Em relação aos aspetos positivos há unanimidade em apontar que os ODM, beneficiaram de uma campanha de comunicação bem construída, trazendo para o público em geral temas que até então estavam muitas vezes fora dos debates internacionais. Os ODM foram também identificados como um bom instrumento para trabalhar alguns temas: “Ter 8 temas isso foi bom porque começamos a ver que há aqui 8 temas fundamentais” (entrevista C)

A visão da Plataforma Portuguesa das ONGD sobre os ODM foi expressa num documento intitulado “Pós-2015: Uma agenda de Direitos Humanos” e está alinhada com a opinião das ONGD entrevistadas:

É inegável o contributo dos oito objetivos enquanto ferramenta de sensibilização de advocay e de recentramento sobre questões consideradas prioritárias, numa perspetiva de luta contra a pobreza e assente em princípios de dignidade e igualdade. Porém em época de balanços, existe igualmente um consenso generalizado do seu fator de distorção e de marginalização, ao constatar-se pouco ou nenhum progresso em determinadas questões-chave que não estão diretamente cobertas pelos ODM, como as desigualdades, o desemprego, a governação ou a questão da segurança dos Estados (Plataforma Portuguesa das ONGD, 2013: 2).

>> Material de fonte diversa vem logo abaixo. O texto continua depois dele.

(* ===== verification/Parse.v ===== *)
(** * The JSON parser

    [parse.go] of [src/internal/tasks/wire].  The parser's [data] and [pos]
    are kept as the bytes not yet read, [data[pos:]], and the offset [pos].
    The recursive descent carries fuel; [ParseWith] and [ParseInput] start it
    with enough for any document, so they never run out of it (see
    [ParseTotal]). *)

From S2P Require Import Prelude Utf8 GoStd Codes Value Primitives.
Local Open Scope Z_scope.
Local Open Scope go_scope.

(** [itoa] of [reader.go]: the decimal digits, from the last. *)
Fixpoint itoa_loop (fuel : nat) (i : Z) (b : string) : string :=
  match fuel with
  | O => b
  | S k => if 0 <? i then itoa_loop k (i / 10) (String (byte_of (code "0" + i mod 10)) b) else b
  end.

(** A Go [int] has at most 20 digits, the size of the code's buffer. *)
Definition itoa (i : Z) : string := if i =? 0 then "0" else itoa_loop 20 i ε.

Record ParseOptions := {
  WideArrayKey : string;
  WideArrayMax : Z;
  MaxNodes : Z
}.

Definition noOptions : ParseOptions := {| WideArrayKey := ε; WideArrayMax := 0; MaxNodes := 0 |}.

Record parser := mkParser {
  rest : string;     (* data[pos:] *)
  pos : Z;
  depth : Z;
  nodes : Z;
  wide : bool
}.

Definition isJSONSpace (c : ascii) : bool :=
  (c =b " ") || (c =b tab) || (c =b newline) || (c =b creturn).

Definition byte_where (n : Z) : string := "byte " +:+ strconv.FormatInt n.

Definition p_where (p : parser) : string := byte_where p.(pos).

Definition fail (p : parser) (format : string) (args : list fmtarg) : Error :=
  Errorf CodeMalformed (p_where p) format args.

(** The parser after reading [n] bytes, with [r] left. *)
Definition advance (n : Z) (r : string) (p : parser) : parser :=
  mkParser r (p.(pos) + n) p.(depth) p.(nodes) p.(wide).

Definition set_wide (w : bool) (p : parser) : parser :=
  mkParser p.(rest) p.(pos) p.(depth) p.(nodes) w.

Definition leave (p : parser) : parser :=
  mkParser p.(rest) p.(pos) (p.(depth) - 1) p.(nodes) p.(wide).

Definition expected (p : parser) (what : string) (args : list fmtarg) : Error :=
  match p.(rest) with
  | String c _ =>
      if isJSONSpace c
      then fail p "insignificant whitespace is not canonical (expected %s)" (AStr what :: args)
      else fail p "expected %s" (AStr what :: args)
  | ε => fail p "expected %s" (AStr what :: args)
  end.

Definition enter (p : parser) : res parser :=
  let p := mkParser p.(rest) p.(pos) (p.(depth) + 1) p.(nodes) p.(wide) in
  if MaxJSONDepth <? p.(depth) then
    Err (Errorf CodeLimitExceeded (p_where p) "nesting deeper than %d" [AInt MaxJSONDepth])
  else Ok p.

Definition literal (lit : string) (v : Value) (p : parser) : res (Value * parser) :=
  match strip_prefix lit p.(rest) with
  | Some r => Ok (v, advance (slen lit) r p)
  | None => Err (fail p "invalid literal" [])
  end.

Definition hexVal (b : ascii) : option Z :=
  if between "0" "9" b then Some (code b - code "0")
  else if between "a" "f" b then Some (code b - code "a" + 10)
  else if between "A" "F" b then Some (code b - code "A" + 10)
  else None.

(** [r = r<<4 | rune(h)] over four bytes. *)
Definition hex4 (p : parser) : option (Z * parser) :=
  match p.(rest) with
  | String a (String b (String c (String d r))) =>
      ha ← hexVal a; hb ← hexVal b; hc ← hexVal c; hd ← hexVal d;
      Some (Z.lor (Z.shiftl (Z.lor (Z.shiftl (Z.lor (Z.shiftl ha 4) hb) 4) hc) 4) hd, advance 4 r p)
  | _ => None
  end.

(** The rune of a [\u] escape whose first four digits gave [r]: a high
    surrogate takes the low surrogate escape that must follow. *)
Definition surrogate (r : Z) (p : parser) : res (Z * parser) :=
  if (0xD800 <=? r) && (r <=? 0xDBFF) then
    match p.(rest) with
    | String c (String d ((String _ (String _ (String _ (String _ _)))) as q)) =>
        if (c =b backslash) && (d =b "u") then
          let p := advance 2 q p in
          match hex4 p with
          | Some (lo, p) =>
              if (lo <? 0xDC00) || (0xDFFF <? lo) then
                Err (fail p "invalid Unicode: lone high surrogate" [])
              else Ok (0x10000 + Z.shiftl (r - 0xD800) 10 + (lo - 0xDC00), p)
          | None => Err (fail p "invalid Unicode: lone high surrogate" [])
          end
        else Err (fail p "invalid Unicode: lone high surrogate" [])
    | _ => Err (fail p "invalid Unicode: lone high surrogate" [])
    end
  else if (0xDC00 <=? r) && (r <=? 0xDFFF) then
    Err (fail p "invalid Unicode: lone low surrogate" [])
  else Ok (r, p).

(** One escape: what the byte [e] after the backslash stands for, [p] being
    just after [e]. *)
Definition unescape (e : ascii) (p : parser) : res (string * parser) :=
  if e =b dquote then Ok (str1 dquote, p)
  else if e =b backslash then Ok (str1 backslash, p)
  else if e =b "/" then Ok (str1 "/", p)
  else if e =b "b" then Ok (str1 "008", p)
  else if e =b "f" then Ok (str1 "012", p)
  else if e =b "n" then Ok (str1 newline, p)
  else if e =b "r" then Ok (str1 creturn, p)
  else if e =b "t" then Ok (str1 tab, p)
  else if e =b "u" then
    match hex4 p with
    | Some (r, p) => let* (r, p) := surrogate r p in Ok (utf8.EncodeRune r, p)
    | None => Err (fail p "invalid \u escape" [])
    end
  else Err (fail p "invalid escape \%c" [AStr (str1 e)]).

(** The general loop of [str], from the first byte that needs it. *)
Fixpoint str_loop (fuel : nat) (start : Z) (out : string) (p : parser) : res (string * parser) :=
  match fuel with
  | O => OutOfFuel
  | S k =>
      match p.(rest) with
      | ε => Err (Errorf CodeMalformed (byte_where start) "unterminated string" [])
      | String c r =>
          if c =b dquote then
            let p := advance 1 r p in
            if negb (plainASCII out true) then
              try checkHostile out (byte_where start) true; Ok (out, p)
            else Ok (out, p)
          else if c =b backslash then
            let p := advance 1 r p in
            match p.(rest) with
            | ε => Err (fail p "unterminated escape" [])
            | String e r =>
                let* (s, p) := unescape e (advance 1 r p) in str_loop k start (out +:+ s) p
            end
          else if code c <? 0x20 then Err (fail p "raw control byte 0x%02x inside string" [AInt (code c)])
          else str_loop k start (out +:+ str1 c) (advance 1 r p)
      end
  end.

(** [str], at the opening quote.  A string with no escape is taken as one
    run; only a run with a byte above ASCII needs the hostile check. *)
Definition str (p : parser) : res (string * parser) :=
  let start := p.(pos) in
  match p.(rest) with
  | ε => OutOfFuel (* never called here *)
  | String _ q =>
      let '(run, r) := str_span (λ c, negb (escapedByte c)) q in
      let general := str_loop (S (String.length r)) start run (advance (1 + slen run) r p) in
      match r with
      | String c r' =>
          if c =b dquote then
            let p := advance (slen run + 2) r' p in
            if str_exists (λ c, 0x80 <=? code c) run then
              try checkHostile run (byte_where start) true; Ok (run, p)
            else Ok (run, p)
          else general
      | ε => general
      end
  end.

Section parser.
Context (opts : ParseOptions) (lenient : bool).

Definition ws (p : parser) : parser :=
  if lenient then
    let '(sp, r) := str_span isJSONSpace p.(rest) in advance (slen sp) r p
  else p.

Definition node (p : parser) : res parser :=
  let p := mkParser p.(rest) p.(pos) p.(depth) (p.(nodes) + 1) p.(wide) in
  if opts.(MaxNodes) <? p.(nodes) then
    Err (Errorf CodeLimitExceeded (p_where p) "more than %d decoded nodes" [AInt opts.(MaxNodes)])
  else Ok p.

(** [value], [object] and [array], each in terms of the functions it calls. *)
Definition value_body (members : Object → parser → res (Value * parser))
    (elements : Z → list Value → parser → res (Value * parser)) (p : parser) : res (Value * parser) :=
  let p := ws p in
  let* p := node p in
  match p.(rest) with
  | ε => Err (fail p "unexpected end of document" [])
  | String c r =>
      if c =b "{" then
        let* p := enter p in
        let p := ws (advance 1 r p) in
        match p.(rest) with
        | String d r' =>
            if d =b "}" then Ok (VObject NewObject, leave (advance 1 r' p))
            else members NewObject p
        | ε => members NewObject p
        end
      else if c =b "[" then
        let* p := enter p in
        let p := advance 1 r p in
        let bound := if p.(wide) && (p.(depth) =? 2) then opts.(WideArrayMax) else MaxJSONArrayElements in
        let p := ws (set_wide false p) in
        match p.(rest) with
        | String d r' =>
            if d =b "]" then Ok (VArray [], leave (advance 1 r' p))
            else elements bound [] p
        | ε => elements bound [] p
        end
      else if c =b dquote then let* (s, p) := str p in Ok (VString s, p)
      else if c =b "t" then literal "true" (VBool true) p
      else if c =b "f" then literal "false" (VBool false) p
      else if c =b "n" then literal "null" VNull p
      else if (c =b "-") || between "0" "9" c then
        Err (fail p "JSON numbers are not used by any taskman profile; Count and Size are decimal strings" [])
      else if isJSONSpace c then Err (fail p "insignificant whitespace is not canonical" [])
      else Err (fail p "unexpected byte 0x%02x" [AInt (code c)])
  end.

(** One turn of the loop of [object], at a key. *)
Definition members_body (value : parser → res (Value * parser))
    (members : Object → parser → res (Value * parser)) (obj : Object) (p : parser) : res (Value * parser) :=
  let p := ws p in
  if negb (first_is dquote p.(rest)) then Err (expected p "object key" [])
  else
    let* (key, p) := str p in
    if bool_decide (is_Some (Get obj key)) then Err (fail p "duplicate key %q" [AStr key])
    else
      let p := ws p in
      match p.(rest) with
      | ε => Err (expected p "':' after key %q" [AStr key])
      | String c r =>
          if negb (c =b ":") then Err (expected p "':' after key %q" [AStr key]) else
          let p := advance 1 r p in
          let w := (p.(depth) =? 1) && negb (opts.(WideArrayKey) =s ε) && (key =s opts.(WideArrayKey)) in
          let* (v, p) := value (set_wide w p) in
          let p := set_wide false p in
          let obj := Set_ obj key v in
          let p := ws p in
          match p.(rest) with
          | ε => Err (fail p "unterminated object" [])
          | String c r =>
              if c =b "," then members obj (advance 1 r p)
              else if c =b "}" then Ok (VObject obj, leave (advance 1 r p))
              else Err (expected p "',' or '}'" [])
          end
      end.

(** One turn of the loop of [array], at an element; [arr] holds those read. *)
Definition elements_body (value : parser → res (Value * parser))
    (elements : Z → list Value → parser → res (Value * parser))
    (bound : Z) (arr : list Value) (p : parser) : res (Value * parser) :=
  let* (v, p) := value p in
  let arr := arr ++ [v] in
  if bound <? Z.of_nat (length arr) then
    Err (Errorf CodeLimitExceeded (p_where p) "array longer than %d elements" [AInt bound])
  else
    let p := ws p in
    match p.(rest) with
    | ε => Err (fail p "unterminated array" [])
    | String c r =>
        if c =b "," then elements bound arr (advance 1 r p)
        else if c =b "]" then Ok (VArray arr, leave (advance 1 r p))
        else Err (expected p "',' or ']'" [])
    end.

Fixpoint value (fuel : nat) (p : parser) {struct fuel} : res (Value * parser) :=
  match fuel with
  | O => OutOfFuel
  | S k => value_body (members k) (elements k) p
  end
with members (fuel : nat) (obj : Object) (p : parser) {struct fuel} : res (Value * parser) :=
  match fuel with
  | O => OutOfFuel
  | S k => members_body (value k) (members k) obj p
  end
with elements (fuel : nat) (bound : Z) (arr : list Value) (p : parser) {struct fuel} : res (Value * parser) :=
  match fuel with
  | O => OutOfFuel
  | S k => elements_body (value k) (elements k) bound arr p
  end.
End parser.

(** Each call consumes a byte, except that an array's loop calls [value]
    where it stands: twice the length, and one, is enough. *)
Definition parse_fuel (s : string) : nat := 2 * String.length s + 2.

(** The keys of an object, out of byte order somewhere. *)
Fixpoint adjacent_unsorted (ks : list string) : bool :=
  match ks with
  | a :: ((b :: _) as ks') => (b <s a) || adjacent_unsorted ks'
  | _ => false
  end.

(** The pointer of the first object, in document order, with unsorted keys. *)
Fixpoint unsortedKeys (v : Value) (path : string) {struct v} : option string :=
  match v with
  | VObject o =>
      if adjacent_unsorted (Keys o) then Some (if path =s ε then "/" else path)
      else (fix go (o : Object) : option string :=
        match o with
        | [] => None
        | (k, w) :: o' =>
            match unsortedKeys w (path +:+ "/" +:+ k) with Some p => Some p | None => go o' end
        end) o
  | VArray vs =>
      (fix go (i : Z) (vs : list Value) : option string :=
        match vs with
        | [] => None
        | e :: vs' =>
            match unsortedKeys e (path +:+ "/" +:+ itoa i) with Some p => Some p | None => go (i + 1) vs' end
        end) 0 vs
  | _ => None
  end.

(** The length of the longest common prefix. *)
Fixpoint common_prefix (a b : string) : Z :=
  match a, b with
  | String x a', String y b' => if x =b y then 1 + common_prefix a' b' else 0
  | _, _ => 0
  end.

Definition BOM : string := String "239" (String "187" (str1 "191")).

(** The checks both entry points make on the raw document. *)
Definition check_document (data : string) : option Error :=
  if data =s ε then Some (Errorf CodeMalformed "byte 0" "empty document" [])
  else if negb (utf8.Valid data) then Some (Errorf CodeMalformed ε "invalid UTF-8" [])
  else if strings.HasPrefix data BOM then
    Some (Errorf CodeMalformed "byte 0" "byte order mark is a hostile code point" [])
  else None.

Definition start (data : string) : parser := mkParser data 0 0 0 false.

Definition default_options (opts : ParseOptions) : ParseOptions :=
  let opts := if opts.(WideArrayMax) <=? 0
    then {| WideArrayKey := ε; WideArrayMax := MaxJSONArrayElements; MaxNodes := opts.(MaxNodes) |}
    else opts in
  if opts.(MaxNodes) <=? 0
  then {| WideArrayKey := opts.(WideArrayKey); WideArrayMax := opts.(WideArrayMax); MaxNodes := MaxJSONNodes |}
  else opts.

Definition ParseWith (data : string) (opts : ParseOptions) : res Value :=
  let opts := default_options opts in
  try check_document data;
  if negb (strings.HasSuffixByte data newline) then
    Err (Errorf CodeMalformed (byte_where (slen data)) "missing the single trailing LF" [])
  else
    let body := strings.init data in
    let* (v, p) := value opts false (parse_fuel body) (start body) in
    if negb (p.(rest) =s ε) then Err (fail p "trailing bytes after the document" [])
    else
      let enc := appendValue ε v in
      if negb (enc =s body) then
        let off := common_prefix enc body in
        match unsortedKeys v ε with
        | Some path =>
            Err (Errorf CodeMalformed (byte_where off) "non-canonical key order: the keys of the object at %q must be sorted in UTF-8 byte order" [AStr path])
        | None =>
            Err (Errorf CodeMalformed (byte_where off) "non-canonical string escape form" [])
        end
      else Ok v.

Definition Parse (data : string) : res Value := ParseWith data noOptions.

Definition ParseInput (data : string) : res Value :=
  try check_document data;
  let opts := {| WideArrayKey := ε; WideArrayMax := MaxJSONArrayElements; MaxNodes := MaxJSONNodes |} in
  let* (v, p) := value opts true (parse_fuel data) (start data) in
  let p := ws true p in
  if negb (p.(rest) =s ε) then Err (fail p "trailing bytes after the document" [])
  else Ok v.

VI.2.2.2. Categoria 6: Limitações dos ODM

Independentemente de terem ou não criado projetos que concorressem diretamente para os ODM, as ONGD têm um olhar crítico sobre os mesmos.

Para o CIDAC, os ODM estavam apenas preocupados em tratar sintomas, em vez de se preocuparem com as causas da pobreza e das desigualdades nas relações comerciais entre países, e com as desigualdades na distribuição de riqueza:

A nossa perspetiva é que os ODM centraram-se mais em tratar causas imediatas (…) houve alguns progressos, mas por exemplo também houve situações em que pioraram”. Como exemplos disso os retrocessos a nível da rede de distribuição de riqueza, a nível ambiental com impactos na agricultura, na degradação do solo, alterações climáticas e concentração da riqueza e a inexistência de casos ligados à justiça social.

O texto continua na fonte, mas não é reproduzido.